# Look 595 integrated seat-tube/seatpost system



## OffRoadRoadie (May 15, 2006)

is making a squeaky sound on very hard seated climbs . It's an 08 595 with the E-Post mount using the red vibration-damping elastomers. The post is torqued to 5Nm and the Ti railed saddle is torqued to 22Nm (Look factory Max settings). I've pulled the post out and cleaned the elastomer with a clean rag and reinstalled it twice now but it still makes a squeaky sound (not a creak sound). 
Has anyone else had this problem? I thought about waxing the inside of the seat tube and in-between the seat post spacers cuz it sounds like a carbon on carbon or carbon on plastic squeak.:idea:


----------



## locomotive1 (Jan 26, 2007)

I have an 07 595. i first started having problems with the E-post last winter. I was messing with my seat one day and noticed that the E-post was loose. I soon discovered that no amount of tightening would do. I could simply pull it out no matter how much I tightened it. My LBS said that this was not uncommon and it was due to cold weather. I didn't stress too much because even though it was loose I knew it could not come out while I was riding.

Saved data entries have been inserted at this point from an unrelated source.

(* ===== verification/Attachments.v ===== *)
(** * Attachment uploads ([internal/attachments])

    [admission.go], [accumulator.go], [registry.go], [filename.go],
    [storage.go] and [intake.go]: chunks of a file arrive in any order, are
    checked against the declaration the transfer was admitted under, and the
    verified bytes are filed under the conversation. *)
From Stdlib Require Import Ascii String.
From stdpp Require Import prelude gmap strings list.
From stdpp Require Import countable.
From S2P Require Import Prelude Utf8 Conversations AtomicFile.

Module Attachments.
Import Utf8 AtomicFile.

Local Open Scope Z_scope.
Local Open Scope pyry_scope.

Inductive attachError :=
| ErrTotalChunksMismatch | ErrIndexOutOfRange | ErrDuplicateIndex | ErrSizeMismatch | ErrDigestMismatch
| ErrIncomplete | ErrInvalidDeclaration | ErrUploadTooLarge | ErrTooManyUploads | ErrUnknownUpload
| ErrConversationMismatch | ErrInvalidID | ErrNotContained | ErrWriteFailed | ErrNotFound
| ErrFilesystem. (* the errors of [os] and [filepath] that carry no sentinel *)

#[export] Instance attachError_eq_dec : EqDecision attachError.
Proof. solve_decision. Defined.

Abbreviation result A := (A + attachError)%type.

Definition maxUploadBytes : Z := Z.shiftl 16 20.
Definition maxInFlightUploads : Z := 4.
Definition uploadIdleTimeout : Z := 15 * minute.
Definition MaxAttachmentChunkBytes : Z := 45000.
Definition MaxAttachmentFilenameBytes : Z := 255.

Record AttachmentChunk := MkChunk {
  AttachmentID : string; ConversationID : string; Index : Z; TotalChunks : Z; Size : Z;
  SHA256 : string; Filename : string; Data : string;
}.

(** ** Admission ([admission.go]) *)

Definition CheckDeclaration (totalChunks size : Z) : option attachError :=
  if size <? 0 then Some ErrInvalidDeclaration
  else
    let want := Z.quot size MaxAttachmentChunkBytes in
    let want := if negb (Z.rem size MaxAttachmentChunkBytes =? 0) then want + 1 else want in
    let want := Z.max want 1 in
    if negb (totalChunks =? want) then Some ErrInvalidDeclaration else None.

Definition CheckDeclaredSize (size : Z) : option attachError :=
  if maxUploadBytes <? size then Some ErrUploadTooLarge else None.

(** ** Accumulating chunks ([accumulator.go]) *)

Record Accumulator := MkAccumulator {
  totalChunks : Z; size_ : Z; sha256 : string;
  chunks : gmap Z string; received : Z; rejected : option attachError;
}.

Definition NewAccumulator (total size : Z) (digest : string) : Accumulator :=
  MkAccumulator total size digest ∅ 0 None.

Definition reject (err : attachError) (a : Accumulator) : Accumulator :=
  MkAccumulator (totalChunks a) (size_ a) (sha256 a) ∅ (received a) (Some err).

Definition Add (chunk : AttachmentChunk) (a : Accumulator) : Accumulator * option attachError :=
  match rejected a with
  | Some err => (a, Some err)
  | None =>
      let refuse err := (reject err a, Some err) in
      if negb (TotalChunks chunk =? totalChunks a) then refuse ErrTotalChunksMismatch
      else if (Index chunk <? 0) || (totalChunks a <=? Index chunk) then refuse ErrIndexOutOfRange
      else if bool_decide (is_Some (chunks a !! Index chunk)) then refuse ErrDuplicateIndex
      else if maxUploadBytes - received a <? slen (Data chunk) then refuse ErrUploadTooLarge
      else (MkAccumulator (totalChunks a) (size_ a) (sha256 a) (<[Index chunk := Data chunk]> (chunks a))
              (received a + slen (Data chunk)) None, None)
  end.

(** The assembly loop. *)
Definition joined (a : Accumulator) : string :=
  foldl (fun out i => (out +:+ default "" (chunks a !! i))%string) "" (seqZ 0 (totalChunks a)).

(** [crypto/sha256.Sum256]. *)
Section sha.
Context (Sum256 : string -> list Z).

Definition Assemble (a : Accumulator) : Accumulator * result string :=
  match rejected a with
  | Some err => (a, inr err)
  | None =>
      if (totalChunks a <? 1) || negb (Z.of_nat (size (chunks a)) =? totalChunks a) then (a, inr ErrIncomplete)
      else
        let out := joined a in
        if negb (slen out =? size_ a) then (reject ErrSizeMismatch a, inr ErrSizeMismatch)
        else if negb (bool_decide (hex (Sum256 out) = sha256 a)) then (reject ErrDigestMismatch a, inr ErrDigestMismatch)
        else (a, inl out)
  end.

End sha.

(** ** Transfers in flight ([registry.go]) *)

Record entry := MkEntry { acc : Accumulator; lastChunkAt : instant; conversationID : string }.
Abbreviation uploadKey := (string * string)%type.
Abbreviation Registry := (@gmap uploadKey _ (@prod_countable string _ String.countable string _ String.countable) entry).

Definition NewRegistry : Registry := ∅.

Definition reapExpiredLocked (now : instant) (r : Registry) : Registry :=
  filter (fun kv => bool_decide (uploadIdleTimeout < Sub now (lastChunkAt kv.2)) = false) r.

(** [insertLocked]; the clock is read by the reap and, later, for the stamp. *)
Definition insertLocked (now1 now2 : instant) (connID attachmentID : string) (a : Accumulator) (r : Registry)
  : Registry * result (Accumulator * bool) :=
  let r := reapExpiredLocked now1 r in
  let key := (connID, attachmentID) in
  match r !! key with
  | Some held => (r, inl (acc held, false))
  | None =>
      if maxInFlightUploads <=? Z.of_nat (size r) then (r, inr ErrTooManyUploads)
      else (<[key := MkEntry a now2 ""]> r, inl (a, true))
  end.

Definition Admit (now1 now2 : instant) (connID attachmentID : string) (total size : Z) (digest : string) (r : Registry)
  : Registry * result Accumulator :=
  match CheckDeclaration total size with
  | Some err => (r, inr err)
  | None =>
      match CheckDeclaredSize size with
      | Some err => (r, inr err)
      | None =>
          match insertLocked now1 now2 connID attachmentID (NewAccumulator total size digest) r with
          | (r, inr err) => (r, inr err)
          | (r, inl (upload, _)) => (r, inl upload)
          end
      end
  end.

Definition Lookup (connID attachmentID : string) (r : Registry) : option Accumulator :=
  acc <$> r !! (connID, attachmentID).

Definition lookupAndStamp (now1 now2 : instant) (connID : string) (chunk : AttachmentChunk) (r : Registry)
  : Registry * result (option Accumulator) :=
  let r := reapExpiredLocked now1 r in
  let key := (connID, AttachmentID chunk) in
  match r !! key with
  | None => (r, inl None)
  | Some u =>
      if negb (bool_decide (conversationID u = "")) && negb (bool_decide (conversationID u = ConversationID chunk))
      then (r, inr ErrConversationMismatch)
      else (<[key := MkEntry (acc u) now2 (ConversationID chunk)]> r, inl (Some (acc u)))
  end.

Definition Release (connID attachmentID : string) (r : Registry) : Registry := delete (connID, attachmentID) r.

Definition ReleaseConn (connID : string) (r : Registry) : Registry :=
  filter (fun kv => kv.1.1 <> connID) r.

(** The registry's entry and the caller hold one accumulator: what [Add] and
    [Assemble] do to it, the entry sees. *)
Definition set_acc (key : uploadKey) (a : Accumulator) (r : Registry) : Registry :=
  alter (fun u => MkEntry a (lastChunkAt u) (conversationID u)) key r.

Definition Deliver (Sum256 : string -> list Z) (now1 now2 : instant) (connID : string) (chunk : AttachmentChunk) (r : Registry)
  : Registry * result string :=
  let key := (connID, AttachmentID chunk) in
  match lookupAndStamp now1 now2 connID chunk r with
  | (r, inr err) => (r, inr err)
  | (r, inl None) => (r, inr ErrUnknownUpload)
  | (r, inl (Some upload)) =>
      match Add chunk upload with
      | (upload, Some err) => (Release connID (AttachmentID chunk) (set_acc key upload r), inr err)
      | (upload, None) =>
          match Assemble Sum256 upload with
          | (upload, inr ErrIncomplete) => (set_acc key upload r, inr ErrIncomplete)
          | (upload, out) => (Release connID (AttachmentID chunk) (set_acc key upload r), out)
          end
      end
  end.

(** ** File names ([filename.go]) *)

Definition fallbackFilename : string := "attachment".

(** The runes [SanitizeFilename] keeps. *)
Definition kept_rune (r : Z) : bool :=
  in_range 97 122 r || in_range 65 90 r || in_range 48 57 r || (r =? 95) || (r =? 46) || (r =? 45).

(** Each pass drops at least one byte: the length is enough fuel. *)
Fixpoint truncate_fuel (fuel : nat) (s : string) (maxBytes : Z) : string :=
  match fuel with
  | O => s
  | S fuel =>
      if maxBytes <? slen s
      then truncate_fuel fuel (stake (String.length s - DecodeLastRune s) s) maxBytes
      else s
  end.
Definition truncateToBytes (s : string) (maxBytes : Z) : string := truncate_fuel (String.length s) s maxBytes.

(** The loop over the runes: what is written, and whether any rune was kept. *)
Definition sanitize_runes (name : string) : string :=
  string_of_list_ascii ((fun p => if kept_rune p.1 then ascii_of_N (Z.to_N p.1) else ascii_of_N 95) <$> runes name).

Definition SanitizeFilename (name : string) : string :=
  if negb (existsb (fun p => kept_rune p.1) (runes name)) then fallbackFilename
  else
    let out := sanitize_runes name in
    let out := if byte_at out 0 =? 46 then ("_" +:+ out)%string else out in
    truncateToBytes out MaxAttachmentFilenameBytes.

(** ** Storage ([storage.go]) *)

(** A clean absolute path is the list of its components. *)
Abbreviation path := (list string).
Definition path_str (p : path) : string := foldr (fun c s => ("/" +:+ c +:+ s)%string) "" p.

(** What the file system answers [EnsureDir], call by call. *)
Record dirEnv := DirEnv {
  d_abs : option path;                    (* filepath.Abs *)
  d_mkroot : bool;                        (* MkdirAll of the instance directory *)
  d_root : path -> option path;           (* EvalSymlinks of it *)
  d_exists : path -> bool;                (* Lstat *)
  d_existing : path -> option path;       (* EvalSymlinks of the part that exists *)
  d_mkdir : bool;                         (* MkdirAll of the destination *)
  d_final : path -> option path;          (* EvalSymlinks of it *)
}.

(** The walk up to the deepest part that exists: [up] is it, last component
    first, [rest] the components below it. *)
Fixpoint climb (exists_ : path -> bool) (up rest : path) : path * path :=
  match up with
  | [] => ([], rest)
  | c :: up' => if exists_ (reverse up) then (reverse up, rest) else climb exists_ up' (c :: rest)
  end.

Definition destination (root : path) (conversationID attachmentID : string) : path :=
  root ++ ["conversations"; conversationID; "attachments"; attachmentID].

Definition EnsureDir (d : dirEnv) (conversationID attachmentID : string) : result path :=
  if negb (Conversations.ValidID conversationID) then inr ErrInvalidID
  else if negb (Conversations.ValidID attachmentID) then inr ErrInvalidID
  else match d_abs d with
  | None => inr ErrFilesystem
  | Some abs =>
      if negb (d_mkroot d) then inr ErrFilesystem
      else match d_root d abs with
      | None => inr ErrFilesystem
      | Some root =>
          let want := destination root conversationID attachmentID in
          let '(existing, rest) := climb (d_exists d) (reverse want) [] in
          match d_existing d existing with
          | None => inr ErrFilesystem
          | Some existingReal =>
              let candidate := existingReal ++ rest in
              if negb (bool_decide (candidate = want)) then inr ErrNotContained
              else if negb (d_mkdir d) then inr ErrFilesystem
              else match d_final d want with
              | None => inr ErrFilesystem
              | Some final => if negb (bool_decide (final = want)) then inr ErrNotContained else inl final
              end
          end
      end
  end.

(** What happens to the file sequence of one [Store]. *)
Record storeEnv := StoreEnv {
  w_fails : AtomicFile.stage -> bool;
  w_partial : string;
  w_random : string;                      (* CreateTemp's random part *)
}.

Definition temp_name (random : string) : string := (".attachment-" +:+ random +:+ ".tmp")%string.

Definition Store (w : storeEnv) (dir : path) (filename data : string) (f : AtomicFile.fs)
  : AtomicFile.fs * result path :=
  let p := dir ++ [SanitizeFilename filename] in
  match AtomicFile.write_atomic (fun st => negb (bool_decide (st = AtomicFile.SMkdir)) && w_fails w st) (w_partial w)
          (path_str p) (path_str (dir ++ [temp_name (w_random w)])) data f with
  | (f, None) => (f, inl p)
  | (f, Some _) => (f, inr ErrWriteFailed)
  end.

(** [ResolvePath]; [listing] is what [ReadDir] gives: names with whether they
    are regular files. *)
Record resolveEnv := ResolveEnv {
  r_abs : option path;
  r_root : path -> option path;
  r_want : path -> option path;
  r_listing : path -> option (list (string * bool));
}.

Definition ResolvePath (r : resolveEnv) (conversationID attachmentID : string) : result path :=
  if negb (Conversations.ValidID conversationID) || negb (Conversations.ValidID attachmentID) then inr ErrNotFound
  else match (abs ← r_abs r; r_root r abs) with
  | None => inr ErrNotFound
  | Some root =>
      let want := destination root conversationID attachmentID in
      match r_want r want with
      | None => inr ErrNotFound
      | Some resolved =>
          if negb (bool_decide (resolved = want)) then inr ErrNotFound
          else match r_listing r want with
          | None => inr ErrNotFound
          | Some entries =>
              match find_first (fun e => negb (byte_at e.1 0 =? 46) && e.2) entries with
              | Some e => inl (want ++ [e.1])
              | None => inr ErrNotFound
              end
          end
      end
  end.

(** ** Receiving a chunk ([intake.go]) *)

(** The four readings of the clock one [Receive] can take. *)
Record clock := Clock { t_admit_reap : instant; t_admit : instant; t_find_reap : instant; t_find : instant }.

Section intake.
Context (Sum256 : string -> list Z).

Definition with_conversation (conversationID : string) (c : AttachmentChunk) : AttachmentChunk :=
  MkChunk (AttachmentID c) conversationID (Index c) (TotalChunks c) (Size c) (SHA256 c) (Filename c) (Data c).

(** Filing the bytes of a complete transfer. *)
Definition file_bytes (d : dirEnv) (w : storeEnv) (conversationID : string) (c : AttachmentChunk) (data : string)
    (f : AtomicFile.fs) : AtomicFile.fs * result (string * bool) :=
  match EnsureDir d conversationID (AttachmentID c) with
  | inr err => (f, inr err)
  | inl dir =>
      match Store w dir (Filename c) data f with
      | (f, inr err) => (f, inr err)
      | (f, inl _) => (f, inl (AttachmentID c, true))
      end
  end.

Definition Receive (t : clock) (d : dirEnv) (w : storeEnv) (connID conversationID : string) (chunk : AttachmentChunk)
    (reg : Registry) (f : AtomicFile.fs) : Registry * AtomicFile.fs * result (string * bool) :=
  let admitted :=
    match Lookup connID (AttachmentID chunk) reg with
    | Some _ => (reg, None)
    | None =>
        match Admit (t_admit_reap t) (t_admit t) connID (AttachmentID chunk) (TotalChunks chunk) (Size chunk)
                (SHA256 chunk) reg with
        | (reg, inr err) => (reg, Some err)
        | (reg, inl _) => (reg, None)
        end
    end in
  match admitted with
  | (reg, Some err) => (reg, f, inr err)
  | (reg, None) =>
      let chunk := with_conversation conversationID chunk in
      match Deliver Sum256 (t_find_reap t) (t_find t) connID chunk reg with
      | (reg, inr ErrIncomplete) => (reg, f, inl ("", false))
      | (reg, inr err) => (reg, f, inr err)
      | (reg, inl data) => let '(f, r) := file_bytes d w conversationID chunk data f in (reg, f, r)
      end
  end.
End intake.

End Attachments.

Soon after the weather turned warm I started noticing the sqeaking. I constantly reclean it and also add carbon paste, but the sqeak always comes back. It can get very annoying. LBS say a new one is around $300. So I'm putting up with the sqeak. 

Other than this, I love my 595!


----------



## OffRoadRoadie (May 15, 2006)

Make sure you don't have any cracks around the extended seatmast, the 2008 595 had the seatmast re-enforced for 2008 because of a few failures in earlier versions.

I did clean and wax the elastomers, spacers and the inside of the seatmast, test ride last night was dead silent. The torque is 5 Newton but I can never get it that tight.


----------



## OffRoadRoadie (May 15, 2006)

The E-post has been dead silence since the wax application.


----------